Prince Jacon Osinachi Igwe (born 1991 in Aba, Nigeria), commonly known as Osinachi, is a Nigerian visual and digital artist. He is known for using Microsoft Word as his medium. Described as "Africa's foremost crypto artist," Osinachi is regarded as the first African artist to have his work digitally auctioned as an NFT by Christie's in Europe."

Career 
Osinachi entered the crypto art scene in 2017. In 2020, he held his debut solo show, Osinachi: Existence as Protest, at the Kate Vasse Galerie in Zürich, Switzerland.
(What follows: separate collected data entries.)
(* ===== verification/UserLogic.v ===== *)
(** * Total correctness of user programs

    [uwp env H Q t w]: in the world [w] and against every behaviour that [env]
    allows, the program [t] makes finitely many calls, and returns with [Q] or is
    ended by a call with [H]. *)

From ITree Require Import ITree.
From S2P Require Import Prelude Constants Libc LibcProofs PrintProofs User.

Lemma observe_bind {A B} (t : itree sysE A) (k : A -> itree sysE B) : observe (ITree.bind t k) =
  match observe t with
  | RetF r => observe (k r)
  | TauF t' => TauF (ITree.bind t' k)
  | VisF e h => VisF e (fun x => ITree.bind (h x) k)
  end.
Proof.
  change (observe (ITree.bind t k)) with (observe (match observe t with
    | RetF r => k r | TauF t' => Tau (ITree.bind t' k) | VisF e h => Vis e (fun x => ITree.bind (h x) k) end)).
  destruct (observe t); reflexivity.
Qed.

(** An environment of a program: [answers e w a w']: the call [e] made in [w]
    may return [a] and lead to [w']; [stops e w w']: it may end the program
    instead (exit, or an execve that succeeds) and leave [w']. *)
Record environment (W : Type) := mkEnv {
  answers : forall A, sysE A -> W -> A -> W -> Prop;
  stops : forall A, sysE A -> W -> W -> Prop }.
Arguments mkEnv {W} _ _.
Arguments answers {W} _ {A} _ _ _ _.
Arguments stops {W} _ {A} _ _ _.

Section uwp.
  Context {W : Type} (env : environment W) (H : W -> Prop).

(** Against every behaviour of the environment [t] makes finitely many calls, and
    then returns with [Q] or is ended by a call with [H]. *)
Inductive uwp {A} (Q : A -> W -> Prop) (t : itree sysE A) (w : W) : Prop :=
  | uwp_ret_ a : observe t = RetF a -> Q a w -> uwp Q t w
  | uwp_tau_ t' : observe t = TauF t' -> uwp Q t' w -> uwp Q t w
  | uwp_vis_ {B} (e : sysE B) k : observe t = VisF e k ->
      ((exists a w', answers env e w a w') \/ (exists w', stops env e w w')) ->
      (forall a w', answers env e w a w' -> uwp Q (k a) w') ->
      (forall w', stops env e w w' -> H w') -> uwp Q t w.

Lemma uwp_ret {A} (Q : A -> W -> Prop) a w : Q a w -> uwp Q (Ret a) w.
Proof using. intros HQ. by eapply uwp_ret_. Qed.
Lemma uwp_observe {A} (Q : A -> W -> Prop) t t' w : observe t = observe t' -> uwp Q t w -> uwp Q t' w.
Proof using.
  intros E Ht. destruct Ht as [a Ea HQ|t1 Et Ht|B e k Ee He Hk Hs].
  - eapply uwp_ret_; [by rewrite <- E | done].
  - eapply uwp_tau_; [by rewrite <- E | done].
  - eapply uwp_vis_; [by rewrite <- E | done | done | done].
Qed.
Lemma uwp_mono {A} (P Q : A -> W -> Prop) t w : uwp P t w -> (forall a w', P a w' -> Q a w') -> uwp Q t w.
Proof using.
  intros Ht HPQ. induction Ht as [t w a Ea HP|t w t' Et Ht IH|t w B e k Ee He Hk IH Hs].
  - eapply uwp_ret_; eauto.
  - eapply uwp_tau_; eauto.
  - eapply uwp_vis_; eauto.
Qed.
Lemma uwp_bind {A B} (m : itree sysE A) (k : A -> itree sysE B) (Q : B -> W -> Prop) w :
  uwp (fun a w' => uwp Q (k a) w') m w -> uwp Q (ITree.bind m k) w.
Proof using.
  intros Hm. induction Hm as [t w a Ea HP|t w t' Et Ht IH|t w X e h Ee He Hk IH Hs].
  - eapply uwp_observe; [|exact HP]. by rewrite observe_bind, Ea.
  - eapply uwp_tau_; [by rewrite observe_bind, Et | exact IH].
  - eapply uwp_vis_; [by rewrite observe_bind, Ee | exact He | exact IH | exact Hs].
Qed.
Lemma uwp_sys {A} (e : sysE A) (Q : A -> W -> Prop) w :
  ((exists a w', answers env e w a w') \/ (exists w', stops env e w w')) ->
  (forall a w', answers env e w a w' -> Q a w') -> (forall w', stops env e w w' -> H w') -> uwp Q (sys e) w.
Proof using.
  intros He Ha Hs. eapply uwp_vis_; [reflexivity | exact He | | exact Hs].
  intros a w' Hw. apply uwp_ret. by apply Ha.
Qed.
(** One round of a loop. *)
Lemma uwp_iter {I R} (body : I -> itree sysE (I + R)) i (Q : R -> W -> Prop) w :
  uwp (fun lr w' => match lr with inl j => uwp Q (ITree.iter body j) w' | inr r => Q r w' end) (body i) w ->
  uwp Q (ITree.iter body i) w.
Proof using.
  intros Hb. apply (uwp_observe Q (ITree.bind (body i) (fun lr => ITree.on_left lr l (Tau (ITree.iter body l))))
    (ITree.iter body i)); [reflexivity|].
  apply uwp_bind. eapply uwp_mono; [exact Hb|]. intros [j|r] w' Hr; [by eapply uwp_tau_ | by apply uwp_ret].
Qed.
Lemma uwp_of_option {A} (o : option A) a (Q : A -> W -> Prop) w : o = Some a -> Q a w -> uwp Q (of_option o) w.
Proof using. intros -> HQ. by apply uwp_ret. Qed.
End uwp.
In 2021, Osinachi garnered attention for selling $75,000 worth of NFTs in 10 days.

Osinachi partnered with the Mohamed Amin Foundation to release NFTs for a catalogue featuring 2.5 million photographs and more than 5,000 hours of video content. The project launched $Afrofuture, an Ethereum-based social currency.

Osinachi's work has been described as "engagingly political, drawing from conversations on gender, tradition, and race." Writing about the art market in 2020, curator Jason Bailey called Osinachi "the best of what the coming generation of artists have to offer." He wrote: "Osinachi's work stands out in part because he is self-taught and creates his work using Microsoft Word, a common word processing tool few would ever think to use for making art. His signature use of color and pattern create sophisticated compositions that are dynamic, but flat like a collage, unusual for artists working digitally. His work is bold, distinct, authentic, sincere, and addresses his generation's desire for equality, diversity, and environmentalism in a way that is direct without being too on the nose."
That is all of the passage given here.